Eyes: copperclast, blacktrack, primal, vanilla e/s, mystery, black lancome eyeliner
Lip: Danse lipstick - Bourjois 3D lipgloss









Eyes: Vanilla e/s, blacktrack, mac white eyekohl, random gold glitter from sephora, illusionary, casino, drugstore lashes
Lips: unflappable l/s









Eyes: chartreuse pigment, moth brown, jewelmarine glitter, tealo, mixing medium eyeliner, vanilla e/s, plumage
Lips: I forgot, sorry!  I know I used Fun Fun l/s.. and i think the gloss was Flowerosophy lustreglass









Eyes: pandamonium quad + sugar faux lashes and pop iris LL, blacktrack, spunsilver
Lips: pink a dot lacquer, florabundi









Eyes: Carbon, Fertile, lavender sky, helium, blacktrack, jeweltone, white eyekohl, hard candy glitter liner
Lips: awaken l/s and a little helium dusted on w/a 224 in center of lip

products used updated 05/28

*****PER REQUEST*****
I've had several inquiries about what I use on my brows. 
 - I pluck them myself with a tweezerman set of tweezers
 - I use a 266 with Mystery e/s to fill them in
 - In sparse areas I will use Spiked eyebrow pencil

My skin shade is NW20
I wear Mineralize Satinfinish Foundation NW20
Studiofinish Concealer NW20
Loose Blot powder - Medium
And I have a variety of MSF's and Blushes
Sometimes I will lighten up my undereye area with Full Coverage Foundation in NC20 set with invisible Set powder.

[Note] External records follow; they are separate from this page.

Lemma footprints_commute a b g :
  footprints_apart a b → members_ok a → members_ok b →
  run_footprint a g ≫= run_footprint b = run_footprint b g ≫= run_footprint a.
Proof.
  intros [Hr Hs Hg Hd Hm] Ha Hb. rw !run_footprint_bind. unfold run_footprint.
  cbn [roles schemas grants default_privileges memberships with_live].
  pose proof (run_members_commute _ _ (memberships g) Hm Ha Hb) as Hms.
  pose proof (four_fields_commute _ _ _ _ _ _ _ _ _ _ _ _ _ _ _ _
    (λ rs ss gs ds, Some (with_live g rs ss gs ds (run_members (fp_members b) (run_members (fp_members a) (memberships g)))))
    (run_field_commute _ _ (roles g) Hr) (run_field_commute _ _ (schemas g) Hs)
    (run_field_commute _ _ (grants g) Hg) (run_field_commute _ _ (default_privileges g) Hd)) as H.
  etrans; [exact H|]. by rw Hms.
Qed.

(** ** Disjoint changes *)

(** The schema whose entry a change replaces. *)
Definition schema_entry (c : Change) : option string :=
  match c with
  | Change.CreateSchema name _ | Change.AlterSchemaOwner name _
  | Change.EnsureSchemaOwnerPrivileges name _ _ => Some name
  | _ => None
  end.

Definition schema_entries (l : list Change) : list string := omap schema_entry l.

(** Every entry of a footprint shows in the pairs of the change. *)
Lemma footprint_pairs c fp :
  footprint c = Some fp →
  (∀ u, fp_roles fp = Some u → new_pair u.1 EffectObject.RoleAttributes ∈ change_pairs c) ∧
  (∀ u, fp_schemas fp = Some u → schema_entry c = Some u.1) ∧
  (∀ u, fp_grants fp = Some u →
     new_pair (grantee_as_str (gk_role u.1)) (grant_object (gk_object_type u.1) (gk_schema u.1) (gk_name u.1))
       ∈ change_pairs c) ∧
  (∀ u, fp_defaults fp = Some u →
     new_pair (dk_owner u.1) (default_privilege_object (dk_scope u.1)) ∈ change_pairs c) ∧
  (∀ u, fp_members fp = Some u → new_pair u.1.2 (EffectObject.Role u.1.1) ∈ change_pairs c).
Proof.
  intros Hf. destruct c; cbn [footprint] in Hf; unfold touching in Hf; try discriminate; injection Hf as <-;
    cbn [fp_roles fp_schemas fp_grants fp_defaults fp_members change_pairs schema_entry];
    split_and!; intros u Hu; try discriminate; injection Hu as <-; cbn; try done; rw ?elem_of_cons; tauto.
Qed.

Lemma disjoint_apart c1 c2 f1 f2 :
  (∀ p q, p ∈ change_pairs c1 → q ∈ change_pairs c2 → intersects p q = false) →
  (∀ s, schema_entry c1 = Some s → schema_entry c2 = Some s → False) →
  footprint c1 = Some f1 → footprint c2 = Some f2 → footprints_apart f1 f2.
Proof.
  intros Hd Hs H1%footprint_pairs H2%footprint_pairs.
  destruct H1 as (R1 & S1 & G1 & D1 & M1), H2 as (R2 & S2' & G2 & D2 & M2).
  assert (∀ p, p ∈ change_pairs c1 → p ∈ change_pairs c2 → False) as Hno.
  { intros p Hp Hq. specialize (Hd p p Hp Hq). by rw intersects_refl in Hd. }
  split; intros p q Hp Hq Heq.
  - apply (Hno _ (R1 _ Hp)). rw Heq. by apply R2.
  - apply (Hs p.1); [by apply S1|]. rw Heq. by apply S2'.
  - apply (Hno _ (G1 _ Hp)). rw Heq. by apply G2.
  - apply (Hno _ (D1 _ Hp)). rw Heq. by apply D2.
  - apply (Hno _ (M1 _ Hp)). rw Heq. by apply M2.
Qed.

Lemma changes_commute c1 c2 g :
  concrete_change c1 → concrete_change c2 →
  (∀ p q, p ∈ change_pairs c1 → q ∈ change_pairs c2 → intersects p q = false) →
  (∀ s, schema_entry c1 = Some s → schema_entry c2 = Some s → False) →
  apply_change g c1 ≫= (λ g, apply_change g c2) = apply_change g c2 ≫= (λ g, apply_change g c1).
Proof.
  intros H1 H2 Hd Hs.
  assert (∀ c, concrete_change c → ∀ o, o ≫= (λ g, apply_change g c) =
    match footprint c with Some fp => o ≫= run_footprint fp | None => None end) as Happ.
  { intros c Hc [g'|]; simpl; [|by destruct (footprint c)]. by rw apply_change_footprint. }
  rw !Happ // !apply_change_footprint //.
  destruct (footprint c1) as [f1|] eqn:E1, (footprint c2) as [f2|] eqn:E2; try done.
  apply footprints_commute; [by eapply disjoint_apart|by eapply footprint_members_ok..].
Qed.

(** A step that commutes with every change of a list commutes with the list. *)
Lemma change_over_changes c l g :
  (∀ d, d ∈ l → ∀ g, apply_change g c ≫= (λ g, apply_change g d) =
                     apply_change g d ≫= (λ g, apply_change g c)) →
  apply_change g c ≫= (λ g, apply_changes g l) = apply_changes g l ≫= (λ g, apply_change g c).
Proof.
  revert g. induction l as [|d l IH]; intros g Hl; [simpl; by destruct (apply_change g c)|].
  transitivity ((apply_change g c ≫= (λ g, apply_change g d)) ≫= λ g, apply_changes g l).
  { by destruct (apply_change g c). }
  rw Hl; [|left]. cbn [apply_changes]. destruct (apply_change g d) as [g'|]; [|done].
  cbn [mbind option_bind]. apply IH. intros e He. apply Hl. by right.
Qed.

Lemma lists_commute l1 l2 g :
  (∀ c d, c ∈ l1 → d ∈ l2 → ∀ g, apply_change g c ≫= (λ g, apply_change g d) =
                                 apply_change g d ≫= (λ g, apply_change g c)) →
  apply_changes g (l1 ++ l2) = apply_changes g (l2 ++ l1).
Proof.
  revert g. induction l1 as [|c l1 IH]; intros g Hl; [by rw app_nil_r|].
  transitivity (apply_change g c ≫= λ g, apply_changes g (l2 ++ l1)).
  { simpl. destruct (apply_change g c); [|done]. apply IH. intros x d Hx. apply Hl. by right. }
  transitivity ((apply_change g c ≫= (λ g, apply_changes g l2)) ≫= λ g, apply_changes g l1).
  { destruct (apply_change g c); [|done]. simpl. by rw apply_changes_app. }
  rw change_over_changes.
  - rw apply_changes_app. by destruct (apply_changes g l2).
  - intros d Hd. apply Hl; [left|done].
Qed.


(** The pairs of an overlay are those of the grants that install its edges. *)
Lemma overlay_pairs_are_effects (edges : list MembershipEdge) :
  membership_overlay_pairs edges =
  effect_pairs ((λ e, Change.AddMember (me_role e) (me_member e) (me_inherit e) (me_admin e)) <$> edges).
Proof.
  unfold membership_overlay_pairs, effect_pairs. f_equal.
  induction edges as [|e edges IH]; [done|]. by rw !fmap_cons bind_cons IH.
Qed.

(** when the edges an overlay adds and a plan have no intersecting pairs, the plan
    has the same outcome whether the overlay is installed before or after it. *)
Theorem overlay_commutes_with_plan (edges : list MembershipEdge) (l : list Change) (g : RoleGraph) :
  Forall concrete_change l →
  pairs_intersect (membership_overlay_pairs edges) (effect_pairs l) = false →
  let installed := (λ e, Change.AddMember (me_role e) (me_member e) (me_inherit e) (me_admin e)) <$> edges in
  apply_changes g (installed ++ l) = apply_changes g (l ++ installed).
Proof.
  rw overlay_pairs_are_effects Forall_forall. intros Hl Hp installed. apply lists_commute.
  intros c d Hc Hd g'. apply changes_commute; [..|by eauto using pairs_disjoint|].
  - by apply list_elem_of_fmap in Hc as (e & -> & _).
  - by apply Hl.
  - apply list_elem_of_fmap in Hc as (e & -> & _). done.
Qed.

Module OverlapScene.
(** A plan for the schema [audit] and the tables of [app]. *)
Definition plan : list Change := [
  Change.AlterRole "writer" [RoleAttribute.Login true];
  Change.CreateSchema "audit" (Some "owner");
  Change.Grant (Grantee.Role "reader") {[Privilege.Select]} ObjectType.Table (Some "app") (Some "orders")].
(** Another, on other roles. *)
Definition other : list Change := [
  Change.SetComment "owner2" (Some "the owner");
  Change.Revoke (Grantee.Role "guest") {[Privilege.Select]} ObjectType.Table (Some "app") (Some "orders") None].
Definition edges : list MembershipEdge := [
  {| me_role := "app_admin"; me_member := "alice"; me_inherit := true; me_admin := false |}].
Definition graph : RoleGraph :=
  with_live role_graph_default {[ "writer" := role_state_default; "owner2" := role_state_default ]}
    ∅ ∅ ∅ ∅.
Definition installed : list Change :=
  (λ e, Change.AddMember (me_role e) (me_member e) (me_inherit e) (me_admin e)) <$> edges.
End OverlapScene.


Lemma overlay_commutes_with_plan_witness :
  bool_decide (is_Some (apply_changes OverlapScene.graph (OverlapScene.installed ++ OverlapScene.plan))) = true ∧
  apply_changes OverlapScene.graph (OverlapScene.installed ++ OverlapScene.plan) =
  apply_changes OverlapScene.graph (OverlapScene.plan ++ OverlapScene.installed).
Proof.
  split; [vm_compute; reflexivity|].
  apply overlay_commutes_with_plan; [by repeat constructor|by vm_compute].
Defined.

I always prime my lids with UDPP, sometimes if I am having trouble getting a shadow or pigment to "stick" onto my lids I will pat on a little CCB in Luna over UDPP (or over the first layer of e/s for that matter)

I use a 239 to pack my shadows onto my lid and a 217, 224 and 223 in the crease

I use cheap Covergirl Volume Exact mascara.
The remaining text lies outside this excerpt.